* **PROBLEM STATEMENT**: Which lines in the records below contain the word "negative"? Copy each of them.

┄┄┄┄┄┄┄┄┄┄┄┄┄┄┄┄┄┄┄┄

(** * Dungeons: the client-side game-state model of the dungeon crawler

    The repository holds two variants of the React client:

    - the local-authority client (module [Local] below), whose key handler
      validates a move against the grid, reveals the 3x3 neighbourhood and
      counts the move itself;
    - the remote-authority client ([frontend/src/App.js], module [Remote]
      below), whose handlers send the direction or the combat action to the
      server and install what the server answers.

    JavaScript numbers that hold grid coordinates and counters are integers
    in both clients and are modelled as [Z]; arrays are lists, read with
    [js_get] and written with [js_set]; an object that may be [null] is an
    [option].  The numbers are doubles.  Arithmetic on coordinates is taken
    to be exact: they index arrays, whose lengths stay below 2^32, far
    inside the range in which doubles add and subtract exactly.  The move
    counter indexes nothing and nothing bounds it; its increment is the
    rounded sum [js_add]. *)

From Stdlib Require Import ZArith Lia Bool Ascii String List.
From stdpp Require Import base option list strings gmap.
Import ListNotations.

Local Open Scope string_scope.
Local Open Scope Z_scope.

(** ** JavaScript numbers *)

(** The double nearest to an integer, ties to the even significand.  Up to
    2^53 in magnitude every integer is a double; beyond, the doubles are
    the multiples [q * 2^e] with [q] of 53 bits. *)
Definition round_double (z : Z) : Z :=
  let m := Z.abs z in
  if m <=? 2 ^ 53 then z
  else
    let u := 2 ^ (Z.log2 m - 52) in
    let q := m / u in
    let r := m mod u in
    let q' :=
      if 2 * r <? u then q
      else if u <? 2 * r then q + 1
      else if Z.even q then q else q + 1 in
    Z.sgn z * (q' * u).

(** [a + b] on doubles that hold integers.  (A sum beyond the largest
    double is Infinity; adding one to a double never gets there.) *)
Definition js_add (a b : Z) : Z := round_double (a + b).

(** ** JavaScript arrays *)

(** [arr[i]]: [undefined] (here [None]) for a negative or too large index. *)
Definition js_get {A : Type} (arr : list A) (i : Z) : option A :=
  if 0 <=? i then arr !! Z.to_nat i else None.

(** [arr[i] = v] on an array of booleans.  Writing past the end extends the
    array; the cells in between are holes, which read as [undefined] and are
    falsy wherever the clients read them, hence [false] here.  A negative
    index sets a property of the object and leaves the elements alone. *)
Definition js_set (arr : list bool) (i : Z) (v : bool) : list bool :=
  if i <? 0 then arr
  else
    let n := Z.to_nat i in
    if (n <? length arr)%nat then <[n := v]> arr
    else arr ++ replicate (n - length arr)%nat false ++ [v].

(** [String.prototype.toLowerCase] on the ASCII letters.  Key names are
    compared with ASCII labels only, and no character outside ASCII
    lower-cases to one of the letters of those labels, so the switch of the
    key handlers takes the same branch. *)
Definition lower_ascii (c : ascii) : ascii :=
  let n := nat_of_ascii c in
  if ((65 <=? n) && (n <=? 90))%nat then ascii_of_nat (n + 32) else c.

Fixpoint toLowerCase (s : string) : string :=
  match s with
  | EmptyString => EmptyString
  | String c s' => String (lower_ascii c) (toLowerCase s')
  end.

(** ** Data model *)

(** Cell kinds of [dungeon.grid], as the server encodes them. *)
Definition Floor : Z := 0.
Definition Wall : Z := 1.
Definition Door : Z := 2.
Definition Chest : Z := 3.

Record Treasure := mkTreasure
  { t_id : string; t_x : Z; t_y : Z; t_type : string }.

Record Enemy := mkEnemy
  { e_id : string; e_x : Z; e_y : Z; e_type : string; e_alive : bool }.

Record Trap := mkTrap { tr_x : Z; tr_y : Z }.

Record DoorEntity := mkDoor
  { d_id : string; d_x : Z; d_y : Z; d_locked : bool }.

Record ChestEntity := mkChest
  { c_id : string; c_x : Z; c_y : Z; c_locked : bool }.

Record KeyEntity := mkKey
  { k_id : string; k_x : Z; k_y : Z; k_type : string }.

Record Dungeon := mkDungeon
  { dungeon_id : string;
    width : Z;
    height : Z;
    grid : list (list Z);
    theme : string;
    difficulty : string;
    treasures : list Treasure;
    enemies : list Enemy;
    traps : list Trap;
    doors : list DoorEntity;
    chests : list ChestEntity;
    keys : list KeyEntity }.

Record Item := mkItem { item_name : string; item_emoji : string }.

Abbreviation Tiles := (list (list bool)).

┄┄┄┄┄┄┄┄┄┄┄┄┄┄┄┄┄┄┄┄

* **OUTPUT OF THE TASK**:
(** [arr[i]]: [undefined] (here [None]) for a negative or too large index. *)
    falsy wherever the clients read them, hence [false] here.  A negative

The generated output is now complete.